Task description:
Lines before the one containing "Lemma lxor_swap a" are left out; output the rest of the data exactly, through the final line.

Items listed in a dataset:
(* ===== verification/Crc32cFacts.v ===== *)
(** * Correctness of the checksums

    The reference is division bit by bit: appending a byte is eight steps of
    [crc_bit] on the checksum with the byte added to it.  A step is linear, so
    the checksum of many bytes is the sum of what the tables say for each of
    them, and blocks can be computed apart and shifted over each other. *)

From stdpp Require Import base numbers option list.
From Stdlib Require Import ZArith Lia.
From S2P Require Import Prelude Hashing HashingFacts Bytes Crc32cTables Crc32c.

(** ** Division *)

Definition crc_bytes (c : Z) (l : list Z) : Z := foldl (fun c b => steps 8 (Z.lxor c b)) c l.

(** The checksum by definition. *)
Definition crc32c_ref (crc : Z) (l : list Z) : Z := Z.lxor (crc_bytes (Z.lxor crc 0xffffffff) l) 0xffffffff.

Definition linear (F : Z -> Z) : Prop := forall x y, F (Z.lxor x y) = Z.lxor (F x) (F y).

Lemma linear_0 F : linear F -> F 0 = 0.
Proof. intros H. rewrite <- (Z.lxor_nilpotent 0), H. apply Z.lxor_nilpotent. Qed.

Lemma lxor_swap a b c d : Z.lxor (Z.lxor a b) (Z.lxor c d) = Z.lxor (Z.lxor a c) (Z.lxor b d).
Proof. rewrite !Z.lxor_assoc. f_equal. rewrite <- !Z.lxor_assoc. f_equal. apply Z.lxor_comm. Qed.

Lemma crc_bit_linear : linear crc_bit.
Proof.
  intros x y. unfold crc_bit. rewrite <- !Z.bit0_odd, Z.lxor_spec, Z.shiftr_lxor.
  destruct (Z.testbit x 0), (Z.testbit y 0); cbn [xorb].
  - by rewrite lxor_swap, Z.lxor_nilpotent, Z.lxor_0_r.
  - rewrite !Z.lxor_assoc. f_equal. apply Z.lxor_comm.
  - by rewrite !Z.lxor_assoc.
  - done.
Qed.

Lemma steps_lxor n x y : steps n (Z.lxor x y) = Z.lxor (steps n x) (steps n y).
Proof. induction n as [| n IH]; cbn [steps]; [done |]. by rewrite IH, crc_bit_linear. Qed.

Task response:
Lemma lxor_swap a b c d : Z.lxor (Z.lxor a b) (Z.lxor c d) = Z.lxor (Z.lxor a c) (Z.lxor b d).
Proof. rewrite !Z.lxor_assoc. f_equal. rewrite <- !Z.lxor_assoc. f_equal. apply Z.lxor_comm. Qed.

Lemma crc_bit_linear : linear crc_bit.
Proof.
  intros x y. unfold crc_bit. rewrite <- !Z.bit0_odd, Z.lxor_spec, Z.shiftr_lxor.
  destruct (Z.testbit x 0), (Z.testbit y 0); cbn [xorb].
  - by rewrite lxor_swap, Z.lxor_nilpotent, Z.lxor_0_r.
  - rewrite !Z.lxor_assoc. f_equal. apply Z.lxor_comm.
  - by rewrite !Z.lxor_assoc.
  - done.
Qed.

Lemma steps_lxor n x y : steps n (Z.lxor x y) = Z.lxor (steps n x) (steps n y).
Proof. induction n as [| n IH]; cbn [steps]; [done |]. by rewrite IH, crc_bit_linear. Qed.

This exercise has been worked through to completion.